Este texto faz parte da cobertura da Copa do Mundo. A seção 'A Copa da minha vida' é publicada diariamente no caderno digital sobre o Mundial do Catar
Foram muitas as Copas da minha vida, e seguramente a mais especial foi de 1970, aquela dos 90 milhões em ação, Jairzinho dando chapéu e fazendo o sinal da cruz após o gol, Pelé e Tostão resplandecendo no México, a Copa do tricampeonato mundial, enfim. Mas eu tinha só oito para nove anos, e 1970 se tornou um arquivo interditado para minhas incursões memorialísticas por causa da morte prematura do meu pai, Seu Jamil, poucas semanas depois. De modo que me fixo na Copa de 1974, marcante por tudo que me ensinou, como só os grandes reveses conseguem ensinar.
No velho sobrado da Rua Riachuelo, em Cachoeira do Sul, tínhamos lido que Zagallo fizera pouco caso da Holanda, que seria a adversária do Brasil em um jogo decisivo. Valia passagem para a final da Copa da Alemanha. O Tetra em jogo! No jornal sujo de sangue onde veio o guisado que o Gordo buscou no açougue, e o meu irmão sempre pedia para embalar em página esportiva ou policial, dava para ler que o treinador vitorioso no México achava que não havia razão para se preocupar tanto assim com os holandeses.
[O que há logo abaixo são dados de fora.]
Example default_dimensions :
  build_identity_dimensions (PStr "10.0.0.23") defaults =
  Ok [("host.name", "gb300-poc1-slot3"); ("node", "slot3"); ("server.address", "10.0.0.43"); ("bmc.ip", "10.0.0.23");
      ("vendor", "unknown"); ("service.name", "redfish_ctl")].
Proof. vm_compute. reflexivity. Qed.

(** ** Options *)

(** [_non_empty(value)] *)
Definition non_empty (value : pyval) : pyval :=
  match value with
  | PStr s => let stripped := PyStr.strip s in if PyStr.nonempty stripped then PStr stripped else PNone
  | v => v
  end.

(** [_first_non_empty(values)] *)
Fixpoint first_non_empty (values : list pyval) : pyval :=
  match values with
  | [] => PNone
  | v :: rest => match non_empty v with PNone => first_non_empty rest | cleaned => cleaned end
  end.

(** [_coerce_bool(value, field_name)] *)
Definition coerce_bool (value : pyval) (field_name : string) : res bool :=
  match value with
  | PBool b => Ok b
  | v =>
      let text := PyStr.lower (PyStr.strip (py_str v)) in
      if bool_decide (text ∈ ["1"; "true"; "yes"; "on"]) then Ok true
      else if bool_decide (text ∈ ["0"; "false"; "no"; "off"]) then Ok false
      else Raise (ValueError (field_name +:+ " must be a boolean; got " +:+ py_repr v))
  end.

(** The explicit arguments of [resolve_identity_options], by name. *)
Definition OPTION_NAMES : list string :=
  ["host_prefix"; "bmc_octet_base"; "server_octet_base"; "server_subnet"; "deployment_environment";
   "deployment_environment_compat"; "require_deployment_environment"; "extra_dimensions"; "service_name";
   "service_namespace"; "service_instance_id"; "service_version"; "service_criticality"].

(** The names with an explicit value. *)
Definition overridden (explicit : string -> pyval) : list string :=
  filter (fun key => is_none (non_empty (explicit key)) = false) OPTION_NAMES.

(** The default of an option; [None] where there is none. *)
Definition option_default (key : string) : pyval :=
  dict_get_or key PNone
    [("host_prefix", PStr "gb300-poc1"); ("bmc_octet_base", PInt 20); ("server_octet_base", PInt 40);
     ("deployment_environment_compat", PStr "both"); ("require_deployment_environment", PBool false);
     ("service_name", PStr DEFAULT_SERVICE_NAME)].

(** [_first_non_empty(explicit, env[key], default)] *)
Definition resolved (explicit : string -> pyval) (env : list (string * option string)) (key : string) : pyval :=
  first_non_empty [explicit key; opt_str (default None (dict_get key env)); option_default key].

(** [resolve_identity_options(...)]: the options, with the vendor of the caller *)
Definition resolve_identity_options (e : Config.env) (explicit : string -> pyval) (vendor : pyval)
  : M (list string) options :=
  let! env := Config.exporter_identity_env e (overridden explicit) in
  let r := resolved explicit env in
  lift_res (
    let? bmc_base := coerce_int (r "bmc_octet_base") "bmc_octet_base" in
    let? server_base := coerce_int (r "server_octet_base") "server_octet_base" in
    let? required := coerce_bool (r "require_deployment_environment") "require_deployment_environment" in
    let? extra := parse_dimension_pairs (r "extra_dimensions") in
    Ok (Options vendor (py_str (r "host_prefix")) (PInt bmc_base) (PInt server_base)
          (match r "server_subnet" with PNone => None | v => Some (py_str v) end)
          (r "deployment_environment") (PStr (py_str (r "deployment_environment_compat"))) required
          (PDict (map (fun kv => (kv.1, PStr kv.2)) extra)) (PStr (py_str (r "service_name")))
          (r "service_namespace") (r "service_instance_id") (r "service_version") (r "service_criticality"))).

(** ** Samples *)

(** [common_sample_dimensions(samples)], on the dimensions of the samples *)
Definition common_sample_dimensions (samples : list (list (string * string))) : list (string * string) :=
  match samples with
  | [] => []
  | first :: rest =>
      fold_left (fun common sample => filter (fun kv => dict_get kv.1 sample = Some kv.2) common) rest
        (filter (fun kv => kv.1 ∉ RESOURCE_ONLY_DIMENSIONS) first)
  end.

(** ** The id of a service instance *)

(** [re.sub(r"[\s._/-]+", " ", text)] *)
Fixpoint squeeze_separators (in_run : bool) (s : string) : string :=
  match s with
  | EmptyString => EmptyString
  | String c s' =>
      if PyStr.is_space c || bool_decide (c ∈ ["."%char; "_"%char; "/"%char; "-"%char])
      then if in_run then squeeze_separators true s' else String " " (squeeze_separators true s')
      else String c (squeeze_separators false s')
  end.

Fixpoint keep_chars (p : ascii -> bool) (s : string) : string :=
  match s with
  | EmptyString => EmptyString
  | String c s' => if p c then String c (keep_chars p s') else keep_chars p s'
  end.

(** [_valid_inherent_identity(value)] *)
Definition valid_inherent_identity (value : pyval) : bool :=
  let text := PyStr.strip (py_str (py_or value (PStr ""))) in
  if negb (PyStr.nonempty text) || looks_secret text then false
  else
    let lowered := PyStr.strip (squeeze_separators false (PyStr.lower text)) in
    if bool_decide (lowered ∈ ["default string"; "to be filled by o e m"; "n a"; "na"; "none"; "null"; "unknown"])
       || PyStr.startswith "$" text
    then false
    else
      let compact := keep_chars is_lower_alnum (PyStr.lower text) in
      let compact := if PyStr.startswith "0x" compact then String.substring 2 (String.length compact) compact else compact in
      PyStr.nonempty compact && PyStr.has_char (fun c => negb (bool_decide (c = "0"%char))) compact.

(** [_manager_uuid_source(value)] *)
Definition manager_uuid_source (value : pyval) : option string :=
  if valid_inherent_identity value then
    match Uuid.uuid_int (PyStr.strip (py_str value)) with
    | Some z => if z =? 0 then None else Some (Uuid.uuid_str z)
    | None => None
    end
  else None.

(** [_global_mac_source(value)] *)
Definition global_mac_source (value : pyval) : option string :=
  let text := keep_chars (fun c => negb (bool_decide (c ∈ [":"%char; "-"%char])))
                (PyStr.strip (py_str (py_or value (PStr "")))) in
  if (String.length text =? 12)%nat && negb (PyStr.has_char (fun c => negb (IpAddress.is_hex c)) text) then
    match Uuid.hex_digits_val 0 false text with
    | Some z =>
        if (z =? 0) || (z =? 2 ^ 48 - 1) || negb (Z.land (Z.shiftr z 40) 3 =? 0) then None
        else Some (PyStr.join ":" (map (fun k => Uuid.digits_at 2 z k) [10; 8; 6; 4; 2; 0]))
    | None => None
    end
  else None.

Definition instance_uuid (source : string) : string := Uuid.uuid_str (Uuid.uuid5 SERVICE_INSTANCE_NAMESPACE source).

(** [service_instance_id_from_sources(manager_uuids, chassis_serials, permanent_macs, mac_addresses)] *)
Definition service_instance_id_from_sources (manager_uuids chassis_serials permanent_macs mac_addresses : list pyval)
  : option string :=
  let sources :=
    omap manager_uuid_source manager_uuids ++
    map (fun c => PyStr.strip (py_str c)) (filter (fun c => valid_inherent_identity c = true) chassis_serials) ++
    omap global_mac_source permanent_macs ++ omap global_mac_source mac_addresses in
  instance_uuid <$> head sources.

Example macs :
  map global_mac_source [PStr "00-1B-21-AA-BB-CC"; PStr "001b21aabbcc"; PStr "02:00:00:00:00:01"; PStr "01:00:5e:00:00:01";
    PStr "ff:ff:ff:ff:ff:ff"; PStr "00:00:00:00:00:00"; PNone; PStr "0:1"] =
  [Some "00:1b:21:aa:bb:cc"; Some "00:1b:21:aa:bb:cc"; None; None; None; None; None; None].
Proof. vm_compute. reflexivity. Qed.

Example placeholders :
  map valid_inherent_identity [PStr "To be filled by O.E.M."; PStr "N/A"; PStr "0x0000"; PStr "$serial"; PStr " 7K2M "; PNone]
  = [false; false; false; false; true; false].
Proof. vm_compute. reflexivity. Qed.

(** ** What looks like a secret *)

(** A character that every secret-like shape has one of. *)
Definition danger (c : ascii) : bool :=
  bool_decide (PyStr.lower_char c ∈ [":"%char; "@"%char; "g"%char; "x"%char; "k"%char; "r"%char; "y"%char]).

Lemma has_char_lower q s : PyStr.has_char q (PyStr.lower s) = PyStr.has_char (fun c => q (PyStr.lower_char c)) s.
Proof. unfold PyStr.lower. induction s as [|c s IH]; [done|]. cbn [PyStr.map_chars PyStr.has_char]. by rewrite IH. Qed.

Lemma jwt_has_y s : jwt_search s = true -> PyStr.has_char danger s = true.
Proof.
  assert (forall s, jwt_here s = true -> PyStr.has_char danger s = true) as Hhere.
  { clear s. intros s. unfold jwt_here. intros [H _]%andb_true_iff.
    apply (Uuid.contains_has_char danger "eyJ"); [|reflexivity]. destruct s; cbn [PyStr.contains]; by rewrite H. }
  induction s as [|c s IH]; cbn [jwt_search].
  - rewrite orb_false_r. apply Hhere.
  - intros [H|H]%orb_true_iff; [by apply Hhere|]. cbn [PyStr.has_char]. by rewrite IH, orb_true_r.
Qed.

Lemma safe_not_secret s : PyStr.has_char danger s = false -> looks_secret s = false.
Proof.
  intros Hs. unfold looks_secret.
  assert (forall p, PyStr.has_char danger p = true -> PyStr.contains p s = false) as Hc.
  { intros p Hp. destruct (PyStr.contains p s) eqn:H; [|done]. pose proof (Uuid.contains_has_char danger p s H Hp). congruence. }
  rewrite (Hc "://"), (Hc "@") by reflexivity. cbn [orb].
  assert (existsb (fun prefix => PyStr.contains prefix (PyStr.lower s)) SECRET_PREFIXES = false) as ->.
  { apply not_true_iff_false. intros (p & Hp & H)%existsb_exists.
    set (q c := bool_decide (c ∈ [":"%char; "@"%char; "g"%char; "x"%char; "k"%char; "r"%char; "y"%char])).
    assert (PyStr.has_char q p = true) as Hq.
    { assert (forallb (PyStr.has_char q) SECRET_PREFIXES = true) as Hall by reflexivity.
      by apply (proj1 (forallb_forall _ _) Hall). }
    pose proof (Uuid.contains_has_char q p _ H Hq) as Hl. rewrite has_char_lower in Hl. unfold q in Hl. unfold danger in Hs. congruence. }
  destruct (jwt_search s) eqn:Hj; [|done]. apply jwt_has_y in Hj. congruence.
Qed.

(** *** Texts without such a character *)

Lemma pretty_N_go_chars q x s : (forall d, q (pretty_N_char d) = false) ->
  PyStr.has_char q (pretty_N_go x s) = PyStr.has_char q s.
Proof.
  intros Hq. revert s. induction (N.lt_wf_0 x) as [x _ IH]; intros s.
  destruct (N.eq_0_gt_0_cases x) as [->|Hx]; [by rewrite pretty_N_go_0|].
  rewrite pretty_N_go_step by done. rewrite IH by (by apply N.div_lt). cbn [PyStr.has_char]. by rewrite Hq.
Qed.

Lemma pretty_Z_safe (z : Z) : PyStr.has_char danger (pretty z) = false.
Proof.
  assert (forall d, danger (pretty_N_char d) = false) as Hd by (intros d; unfold pretty_N_char; by repeat case_match).
  unfold pretty, pretty_Z. destruct z; [done|..]; unfold pretty, pretty_positive, pretty, pretty_N; case_decide; try done;
    rewrite ?Uuid.has_char_append, pretty_N_go_chars by done; done.
Qed.

Lemma digits_val_safe acc b s z : digits_val acc b s = Some z -> PyStr.has_char danger s = false.
Proof.
  revert acc b. induction s as [|c s IH]; intros acc b; [done|]. cbn [digits_val PyStr.has_char].
  destruct (PyStr.is_digit c) eqn:Hd.
  - intros H%IH. rewrite H, orb_false_r. by destruct c as [[] [] [] [] [] [] [] []].
  - destruct (bool_decide (c = "_"%char)) eqn:Hu; [|done]. apply bool_decide_eq_true in Hu as ->.
    destruct b; [|done]. intros H%IH. by rewrite H.
Qed.

Lemma rstrip_by_keeps p q s : (forall c, p c = true -> q c = false) -> PyStr.has_char q (PyStr.rstrip_by p s) = PyStr.has_char q s.
Proof.
  intros Hpq. induction s as [|c s IH]; [done|]. cbn [PyStr.rstrip_by PyStr.has_char]. rewrite <- IH.
  destruct (PyStr.rstrip_by p s) as [|d r]; [|done]. destruct (p c) eqn:Hp; [by rewrite (Hpq c Hp)|done].
Qed.

Lemma lstrip_by_keeps p q s : (forall c, p c = true -> q c = false) -> PyStr.has_char q (PyStr.lstrip_by p s) = PyStr.has_char q s.
Proof.
  intros Hpq. induction s as [|c s IH]; [done|]. cbn [PyStr.lstrip_by]. destruct (p c) eqn:Hp; [|done].
  cbn [PyStr.has_char]. by rewrite IH, (Hpq c Hp).
Qed.

Lemma int_of_string_safe s z : int_of_string s = Some z -> PyStr.has_char danger s = false.
Proof.
  unfold int_of_string. intros H. rewrite <- (rstrip_by_keeps PyStr.is_space), <- (lstrip_by_keeps PyStr.is_space).
  2, 3: intros c; by destruct c as [[] [] [] [] [] [] [] []].
  fold (PyStr.strip s). destruct (PyStr.strip s) as [|c r]; [done|].
  destruct (decide (c = "-"%char)) as [->|Hm].
  { destruct (digits_val 0 false r) eqn:Hd; [|done]. by apply digits_val_safe in Hd. }
  destruct (decide (c = "+"%char)) as [->|Hp]; [by apply digits_val_safe in H|].
  apply (digits_val_safe 0 false _ z). by destruct c as [[] [] [] [] [] [] [] []].
Qed.

Lemma coerce_octets_ok parts f os : coerce_octets parts f = Ok os ->
  Forall2 (fun p o => int_of_string p = Some o /\ 0 <= o <= 255) parts os.
Proof.
  revert os. induction parts as [|p parts IH]; intros os; cbn [coerce_octets]; [intros [= <-]; constructor|].
  intros (o & Ho & H)%res_bind_ok. apply res_bind_ok in H as (os' & Hos & [= <-]). constructor; [|by apply IH].
  unfold coerce_octet, Numbers.py_int in Ho. destruct (int_of_string p) as [z|]; [|done].
  destruct ((0 <=? z) && (z <=? 255)) eqn:Hz; [|done]. injection Ho as <-. split; [done|]. lia.
Qed.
Eles é que deviam se preocupar com a seleção tricampeã do mundo.
Parece que estou ouvindo a aflição da Rosa Alice, crítica e cética como sempre. "Só quero ver..." Minha irmã já tinha quase 15 anos, devorava o noticiário esportivo e pesava muito bem o famigerado retrospecto do time armado por Rinus Michels, em contraposição a ausências de peso no lado brasileiro — Pelé, em fim de carreira, Tostão e outros.
Fomos, eu e meus irmãos, pra frente da TV, pilha de nervos. Mais tenso estava o Jorge, que aos 20 anos fazia um curso no Senai e teve de acompanhar o jogo pelo rádio. O almoço de arroz, feijão e ovo frito que dona Irene e dona Rosa colocaram na vianda dele não sentou bem com o molho holandês que lhe aplicaram naquele 3 de julho de 1974.
Fim do primeiro tempo, zero a zero, mas o placar justo já deveria apontar um bom 2 a 1 para a Holanda. Tensão no velho sobrado. Na volta do banheiro, invejei o alheamento dos meus irmãos crianças, o Jamil e a Rosa Maria, que só queriam saber quando é que liberaríamos a TV para eles verem Zé Colmeia, Flintstones, etc. Na cozinha, minha mãe e minha avó só se preocupavam com o esquema tático das panelas, que o dinheiro era pouco e as bocas pra alimentar, muitas. Décadas depois, pensaria nelas enquanto um consultor discorria sobre a importância de "ter meta, foco e resiliência".
— A Holanda tá melhor — sentenciou a Rosa Alice, no intervalo.
— O Brasil tá perdido em campo — diagnosticou Gordo, que dois anos depois fundaria um clube-laboratório para seus experimentos táticos, o União, cujo estatuto redigimos (e eu datilografei) em uma Olivetti Lettera 32.
Voltando para o segundo tempo.
Com cinco minutos, o inevitável que se desenhara desde os primeiros instantes: Neeskens ("Néskens"), com a pontinha da chuteira, se antecipa a Luís Pereira, e Leão mal tem tempo de se atirar na bola. Inútil, 1 a 0 Holanda. Gritos e imprecações na vizinhança, a cachorrada latindo, um alvoroço danado.
— Vai te deitá, jaguara — berrou minha vó.
A verdade é que éramos todos jaguaras silenciados pelos homens de camisa branca e uma esquisitíssima meia cor de laranja. Era o carrossel holandês, saberíamos depois. A "laranja mecânica".
Colorados da família, como a prima Dalva, tinham uma razão extra para sofrer: em campo, Valdomiro e Carpegiani, dois ídolos vermelhos. Eles, como todos, estavam zonzos, aturdidos por um futebol que unia técnica, objetividade, um preparo físico que dava suporte à estratégia de atacar em bloco e defender em bloco e — além de tudo isso — uma capacidade superior de discernimento. Os holandeses trocavam de posição sem se perderem em campo. Logo veio o segundo gol, aos 20 do segundo tempo: dele mesmo, Johan Cruyff.
Nosso zagueirão, Luís Pereira, perdeu a cabeça. A seis minutos do final, deu no meio do holandês, assim como Alexandre de Moraes faz com a Constituição brasileira semana sim e outra também.
Só que lá tinha um juiz de verdade, que lhe deu um cartão vermelho na hora.